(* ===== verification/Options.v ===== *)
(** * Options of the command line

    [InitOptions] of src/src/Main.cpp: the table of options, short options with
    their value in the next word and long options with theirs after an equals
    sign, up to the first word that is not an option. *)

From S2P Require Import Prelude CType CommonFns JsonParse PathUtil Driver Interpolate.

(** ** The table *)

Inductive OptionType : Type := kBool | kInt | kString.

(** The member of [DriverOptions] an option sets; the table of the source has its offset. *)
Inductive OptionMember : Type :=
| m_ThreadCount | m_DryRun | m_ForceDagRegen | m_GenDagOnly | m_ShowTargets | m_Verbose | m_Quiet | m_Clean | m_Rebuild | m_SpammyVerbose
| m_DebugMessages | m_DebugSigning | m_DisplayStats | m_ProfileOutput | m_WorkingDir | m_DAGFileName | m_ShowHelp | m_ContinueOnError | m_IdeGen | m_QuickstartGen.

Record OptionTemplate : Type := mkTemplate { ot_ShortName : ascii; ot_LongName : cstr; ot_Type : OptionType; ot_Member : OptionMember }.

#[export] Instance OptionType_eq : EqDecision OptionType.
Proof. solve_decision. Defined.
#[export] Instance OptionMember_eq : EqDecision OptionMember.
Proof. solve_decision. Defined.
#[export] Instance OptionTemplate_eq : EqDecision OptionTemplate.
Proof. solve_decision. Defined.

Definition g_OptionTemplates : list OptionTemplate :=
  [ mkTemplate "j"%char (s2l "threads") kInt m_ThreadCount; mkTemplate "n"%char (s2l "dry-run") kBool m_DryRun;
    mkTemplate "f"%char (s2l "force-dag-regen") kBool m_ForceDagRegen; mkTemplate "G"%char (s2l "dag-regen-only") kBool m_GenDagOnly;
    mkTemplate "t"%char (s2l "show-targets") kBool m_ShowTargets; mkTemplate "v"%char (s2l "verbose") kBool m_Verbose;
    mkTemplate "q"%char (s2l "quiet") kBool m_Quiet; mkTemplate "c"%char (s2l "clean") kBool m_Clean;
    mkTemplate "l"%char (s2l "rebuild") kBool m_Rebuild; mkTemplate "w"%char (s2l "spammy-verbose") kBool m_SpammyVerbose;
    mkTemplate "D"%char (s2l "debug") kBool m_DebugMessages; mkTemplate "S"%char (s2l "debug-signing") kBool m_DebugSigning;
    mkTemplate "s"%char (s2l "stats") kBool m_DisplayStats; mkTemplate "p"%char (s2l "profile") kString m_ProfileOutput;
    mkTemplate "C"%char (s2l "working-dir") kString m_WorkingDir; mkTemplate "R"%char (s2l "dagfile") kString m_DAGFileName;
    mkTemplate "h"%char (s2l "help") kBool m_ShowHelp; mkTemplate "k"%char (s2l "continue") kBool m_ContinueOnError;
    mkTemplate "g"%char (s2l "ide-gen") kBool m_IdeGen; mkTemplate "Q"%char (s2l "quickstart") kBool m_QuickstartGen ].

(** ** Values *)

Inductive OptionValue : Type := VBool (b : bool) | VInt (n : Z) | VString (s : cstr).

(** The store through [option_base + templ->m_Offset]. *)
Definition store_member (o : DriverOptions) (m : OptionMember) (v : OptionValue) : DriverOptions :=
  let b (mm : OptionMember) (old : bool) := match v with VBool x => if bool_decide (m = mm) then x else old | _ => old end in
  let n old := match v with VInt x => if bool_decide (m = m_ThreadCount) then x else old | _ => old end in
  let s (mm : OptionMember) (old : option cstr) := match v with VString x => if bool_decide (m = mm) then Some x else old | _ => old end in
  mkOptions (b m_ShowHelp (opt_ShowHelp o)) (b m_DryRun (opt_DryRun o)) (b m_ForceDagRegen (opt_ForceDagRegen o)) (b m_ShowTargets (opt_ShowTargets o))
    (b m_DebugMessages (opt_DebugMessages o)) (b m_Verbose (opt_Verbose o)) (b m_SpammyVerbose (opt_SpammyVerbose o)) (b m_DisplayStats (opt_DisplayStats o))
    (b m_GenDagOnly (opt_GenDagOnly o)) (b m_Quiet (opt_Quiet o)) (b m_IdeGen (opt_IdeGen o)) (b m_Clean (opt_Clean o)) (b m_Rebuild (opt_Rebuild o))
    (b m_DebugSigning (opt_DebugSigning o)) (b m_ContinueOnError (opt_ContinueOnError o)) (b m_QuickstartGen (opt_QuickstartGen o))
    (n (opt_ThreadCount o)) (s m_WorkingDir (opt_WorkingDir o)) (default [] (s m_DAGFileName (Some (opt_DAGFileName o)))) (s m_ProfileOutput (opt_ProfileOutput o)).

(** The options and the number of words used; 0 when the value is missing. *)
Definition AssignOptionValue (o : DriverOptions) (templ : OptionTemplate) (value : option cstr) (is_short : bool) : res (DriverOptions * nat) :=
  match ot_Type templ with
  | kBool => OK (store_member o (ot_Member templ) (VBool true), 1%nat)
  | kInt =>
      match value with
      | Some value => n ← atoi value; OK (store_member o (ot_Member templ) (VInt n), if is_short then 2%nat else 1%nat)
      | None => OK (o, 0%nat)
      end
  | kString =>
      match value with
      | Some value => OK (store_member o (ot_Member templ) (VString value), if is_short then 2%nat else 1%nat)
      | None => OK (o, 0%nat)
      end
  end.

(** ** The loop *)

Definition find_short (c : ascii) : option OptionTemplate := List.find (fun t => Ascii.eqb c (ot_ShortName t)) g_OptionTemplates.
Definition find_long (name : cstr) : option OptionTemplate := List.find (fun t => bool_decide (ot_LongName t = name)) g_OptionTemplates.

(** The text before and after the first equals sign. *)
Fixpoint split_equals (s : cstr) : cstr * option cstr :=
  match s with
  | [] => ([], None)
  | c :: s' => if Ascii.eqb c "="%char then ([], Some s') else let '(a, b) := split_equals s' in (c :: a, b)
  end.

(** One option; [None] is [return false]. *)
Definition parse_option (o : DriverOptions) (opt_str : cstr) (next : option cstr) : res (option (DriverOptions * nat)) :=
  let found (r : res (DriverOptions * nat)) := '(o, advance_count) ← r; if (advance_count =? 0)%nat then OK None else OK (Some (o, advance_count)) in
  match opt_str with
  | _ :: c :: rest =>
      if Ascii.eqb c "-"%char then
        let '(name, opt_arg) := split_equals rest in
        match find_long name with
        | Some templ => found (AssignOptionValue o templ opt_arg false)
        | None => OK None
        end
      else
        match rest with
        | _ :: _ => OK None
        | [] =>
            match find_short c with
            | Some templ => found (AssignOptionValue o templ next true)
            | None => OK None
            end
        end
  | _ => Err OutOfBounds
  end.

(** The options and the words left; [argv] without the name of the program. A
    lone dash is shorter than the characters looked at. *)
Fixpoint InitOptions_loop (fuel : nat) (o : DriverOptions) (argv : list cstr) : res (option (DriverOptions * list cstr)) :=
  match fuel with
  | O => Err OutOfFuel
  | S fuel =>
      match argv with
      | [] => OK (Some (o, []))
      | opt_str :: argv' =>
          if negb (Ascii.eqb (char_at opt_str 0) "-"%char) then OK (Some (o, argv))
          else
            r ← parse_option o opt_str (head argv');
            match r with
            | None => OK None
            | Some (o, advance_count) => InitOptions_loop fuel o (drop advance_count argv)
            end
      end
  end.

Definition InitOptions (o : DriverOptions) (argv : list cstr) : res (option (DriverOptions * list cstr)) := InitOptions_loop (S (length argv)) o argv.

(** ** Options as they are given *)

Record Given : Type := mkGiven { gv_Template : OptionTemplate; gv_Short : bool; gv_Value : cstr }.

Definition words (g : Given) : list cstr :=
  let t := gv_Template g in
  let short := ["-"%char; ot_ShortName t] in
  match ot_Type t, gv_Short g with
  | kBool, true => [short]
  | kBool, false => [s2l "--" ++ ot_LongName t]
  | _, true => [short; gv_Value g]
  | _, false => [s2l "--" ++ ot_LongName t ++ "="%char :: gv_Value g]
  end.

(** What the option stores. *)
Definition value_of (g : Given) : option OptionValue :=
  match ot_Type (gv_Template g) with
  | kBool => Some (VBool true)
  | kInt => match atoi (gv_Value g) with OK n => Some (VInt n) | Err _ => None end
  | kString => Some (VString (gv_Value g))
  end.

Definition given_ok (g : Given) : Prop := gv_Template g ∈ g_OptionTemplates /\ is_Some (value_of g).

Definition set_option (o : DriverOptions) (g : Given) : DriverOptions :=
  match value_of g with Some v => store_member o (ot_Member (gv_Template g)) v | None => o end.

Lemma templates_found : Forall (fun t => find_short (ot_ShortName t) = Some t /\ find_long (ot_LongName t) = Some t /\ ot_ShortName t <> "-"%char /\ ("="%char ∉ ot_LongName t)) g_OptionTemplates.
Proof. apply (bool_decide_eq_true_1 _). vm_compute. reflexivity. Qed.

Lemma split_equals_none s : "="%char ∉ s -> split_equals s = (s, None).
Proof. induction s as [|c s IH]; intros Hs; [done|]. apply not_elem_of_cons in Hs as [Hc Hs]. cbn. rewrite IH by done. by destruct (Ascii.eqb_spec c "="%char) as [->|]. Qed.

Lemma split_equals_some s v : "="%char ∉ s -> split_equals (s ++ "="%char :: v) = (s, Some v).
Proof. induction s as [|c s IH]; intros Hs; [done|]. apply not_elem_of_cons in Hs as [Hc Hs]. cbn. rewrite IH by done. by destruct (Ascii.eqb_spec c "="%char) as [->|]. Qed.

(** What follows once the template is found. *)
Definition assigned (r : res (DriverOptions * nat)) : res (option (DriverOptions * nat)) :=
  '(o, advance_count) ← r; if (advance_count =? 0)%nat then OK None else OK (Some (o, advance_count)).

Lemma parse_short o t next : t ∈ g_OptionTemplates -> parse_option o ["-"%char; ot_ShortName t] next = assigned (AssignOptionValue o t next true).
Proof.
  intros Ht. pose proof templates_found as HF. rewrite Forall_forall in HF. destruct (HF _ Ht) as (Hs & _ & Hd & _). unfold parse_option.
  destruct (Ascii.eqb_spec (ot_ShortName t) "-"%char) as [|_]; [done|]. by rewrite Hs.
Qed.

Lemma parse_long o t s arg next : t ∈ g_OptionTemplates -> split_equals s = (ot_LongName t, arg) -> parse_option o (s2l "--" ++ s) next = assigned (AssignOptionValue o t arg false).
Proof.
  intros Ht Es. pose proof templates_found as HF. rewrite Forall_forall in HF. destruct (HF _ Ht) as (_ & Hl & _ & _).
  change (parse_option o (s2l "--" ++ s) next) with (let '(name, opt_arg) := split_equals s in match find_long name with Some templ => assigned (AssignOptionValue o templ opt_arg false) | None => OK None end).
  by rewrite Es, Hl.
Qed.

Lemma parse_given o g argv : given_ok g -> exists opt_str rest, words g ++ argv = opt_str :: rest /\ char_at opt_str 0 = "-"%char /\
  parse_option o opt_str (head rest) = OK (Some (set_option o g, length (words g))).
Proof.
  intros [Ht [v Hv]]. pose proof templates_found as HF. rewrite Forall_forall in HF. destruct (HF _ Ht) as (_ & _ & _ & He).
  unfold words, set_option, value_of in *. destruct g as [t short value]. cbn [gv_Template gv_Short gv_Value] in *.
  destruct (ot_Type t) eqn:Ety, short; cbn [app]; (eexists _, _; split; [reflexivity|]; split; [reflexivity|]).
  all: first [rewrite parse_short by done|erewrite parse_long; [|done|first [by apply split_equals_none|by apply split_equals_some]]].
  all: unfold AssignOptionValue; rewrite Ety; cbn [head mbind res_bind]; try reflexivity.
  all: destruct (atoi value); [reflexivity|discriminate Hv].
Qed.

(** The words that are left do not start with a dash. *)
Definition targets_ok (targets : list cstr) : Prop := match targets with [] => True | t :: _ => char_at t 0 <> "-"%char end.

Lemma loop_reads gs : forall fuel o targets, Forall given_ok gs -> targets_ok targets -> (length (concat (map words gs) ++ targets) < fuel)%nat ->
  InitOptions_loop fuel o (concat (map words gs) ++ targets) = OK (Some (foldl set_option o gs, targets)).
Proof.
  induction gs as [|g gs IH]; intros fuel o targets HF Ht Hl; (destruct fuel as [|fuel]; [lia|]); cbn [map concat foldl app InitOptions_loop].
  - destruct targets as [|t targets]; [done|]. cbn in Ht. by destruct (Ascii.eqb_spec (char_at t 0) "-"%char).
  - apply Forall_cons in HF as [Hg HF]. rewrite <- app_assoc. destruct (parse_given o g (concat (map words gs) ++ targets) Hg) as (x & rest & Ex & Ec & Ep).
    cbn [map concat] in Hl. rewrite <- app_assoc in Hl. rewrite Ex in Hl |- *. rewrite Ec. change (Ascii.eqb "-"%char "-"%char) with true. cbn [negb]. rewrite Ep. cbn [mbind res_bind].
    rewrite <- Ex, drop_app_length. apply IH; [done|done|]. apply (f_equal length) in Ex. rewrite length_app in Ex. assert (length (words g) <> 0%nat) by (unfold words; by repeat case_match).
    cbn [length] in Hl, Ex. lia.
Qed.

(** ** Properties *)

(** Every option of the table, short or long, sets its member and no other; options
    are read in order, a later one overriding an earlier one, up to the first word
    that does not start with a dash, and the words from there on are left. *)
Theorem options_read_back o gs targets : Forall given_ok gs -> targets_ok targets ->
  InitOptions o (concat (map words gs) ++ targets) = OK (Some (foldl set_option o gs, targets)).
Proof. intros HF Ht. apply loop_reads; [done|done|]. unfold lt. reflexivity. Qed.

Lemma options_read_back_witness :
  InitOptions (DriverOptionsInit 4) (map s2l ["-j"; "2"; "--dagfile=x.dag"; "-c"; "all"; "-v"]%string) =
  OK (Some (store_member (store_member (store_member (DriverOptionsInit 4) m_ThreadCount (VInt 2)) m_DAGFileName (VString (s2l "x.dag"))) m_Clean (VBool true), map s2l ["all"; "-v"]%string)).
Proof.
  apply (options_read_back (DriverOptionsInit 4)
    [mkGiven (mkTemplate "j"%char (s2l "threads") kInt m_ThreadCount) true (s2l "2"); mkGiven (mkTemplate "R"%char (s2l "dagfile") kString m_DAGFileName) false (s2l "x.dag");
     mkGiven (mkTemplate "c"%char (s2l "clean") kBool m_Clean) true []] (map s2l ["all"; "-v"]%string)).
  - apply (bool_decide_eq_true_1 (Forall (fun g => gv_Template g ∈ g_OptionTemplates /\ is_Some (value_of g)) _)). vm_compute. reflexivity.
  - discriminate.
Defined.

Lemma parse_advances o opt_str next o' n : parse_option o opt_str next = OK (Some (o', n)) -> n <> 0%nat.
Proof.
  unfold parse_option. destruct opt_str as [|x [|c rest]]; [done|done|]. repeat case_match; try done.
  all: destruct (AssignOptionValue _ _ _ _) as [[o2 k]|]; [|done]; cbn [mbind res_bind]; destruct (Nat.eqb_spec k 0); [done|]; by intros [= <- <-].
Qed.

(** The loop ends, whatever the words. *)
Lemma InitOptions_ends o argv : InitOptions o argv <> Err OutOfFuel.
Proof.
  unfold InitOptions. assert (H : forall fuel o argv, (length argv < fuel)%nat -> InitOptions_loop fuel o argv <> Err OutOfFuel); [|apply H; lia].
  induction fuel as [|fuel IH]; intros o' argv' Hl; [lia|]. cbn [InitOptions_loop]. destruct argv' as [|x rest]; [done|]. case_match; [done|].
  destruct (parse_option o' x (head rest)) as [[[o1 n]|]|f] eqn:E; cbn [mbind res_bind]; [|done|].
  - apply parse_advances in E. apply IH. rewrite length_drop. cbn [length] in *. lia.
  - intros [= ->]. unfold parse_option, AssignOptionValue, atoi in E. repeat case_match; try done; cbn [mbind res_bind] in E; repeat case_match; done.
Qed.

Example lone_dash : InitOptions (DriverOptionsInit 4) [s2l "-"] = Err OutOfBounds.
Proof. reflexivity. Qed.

■ EXERCISE
Among the lines above, find the one with "let s (mm : OptionMember)" and the one with "(** ** The loop *)". Quote both and everything between them, exactly.

■ YOUR SOLUTION
  let s (mm : OptionMember) (old : option cstr) := match v with VString x => if bool_decide (m = mm) then Some x else old | _ => old end in
  mkOptions (b m_ShowHelp (opt_ShowHelp o)) (b m_DryRun (opt_DryRun o)) (b m_ForceDagRegen (opt_ForceDagRegen o)) (b m_ShowTargets (opt_ShowTargets o))
    (b m_DebugMessages (opt_DebugMessages o)) (b m_Verbose (opt_Verbose o)) (b m_SpammyVerbose (opt_SpammyVerbose o)) (b m_DisplayStats (opt_DisplayStats o))
    (b m_GenDagOnly (opt_GenDagOnly o)) (b m_Quiet (opt_Quiet o)) (b m_IdeGen (opt_IdeGen o)) (b m_Clean (opt_Clean o)) (b m_Rebuild (opt_Rebuild o))
    (b m_DebugSigning (opt_DebugSigning o)) (b m_ContinueOnError (opt_ContinueOnError o)) (b m_QuickstartGen (opt_QuickstartGen o))
    (n (opt_ThreadCount o)) (s m_WorkingDir (opt_WorkingDir o)) (default [] (s m_DAGFileName (Some (opt_DAGFileName o)))) (s m_ProfileOutput (opt_ProfileOutput o)).

(** The options and the number of words used; 0 when the value is missing. *)
Definition AssignOptionValue (o : DriverOptions) (templ : OptionTemplate) (value : option cstr) (is_short : bool) : res (DriverOptions * nat) :=
  match ot_Type templ with
  | kBool => OK (store_member o (ot_Member templ) (VBool true), 1%nat)
  | kInt =>
      match value with
      | Some value => n ← atoi value; OK (store_member o (ot_Member templ) (VInt n), if is_short then 2%nat else 1%nat)
      | None => OK (o, 0%nat)
      end
  | kString =>
      match value with
      | Some value => OK (store_member o (ot_Member templ) (VString value), if is_short then 2%nat else 1%nat)
      | None => OK (o, 0%nat)
      end
  end.

(** ** The loop *)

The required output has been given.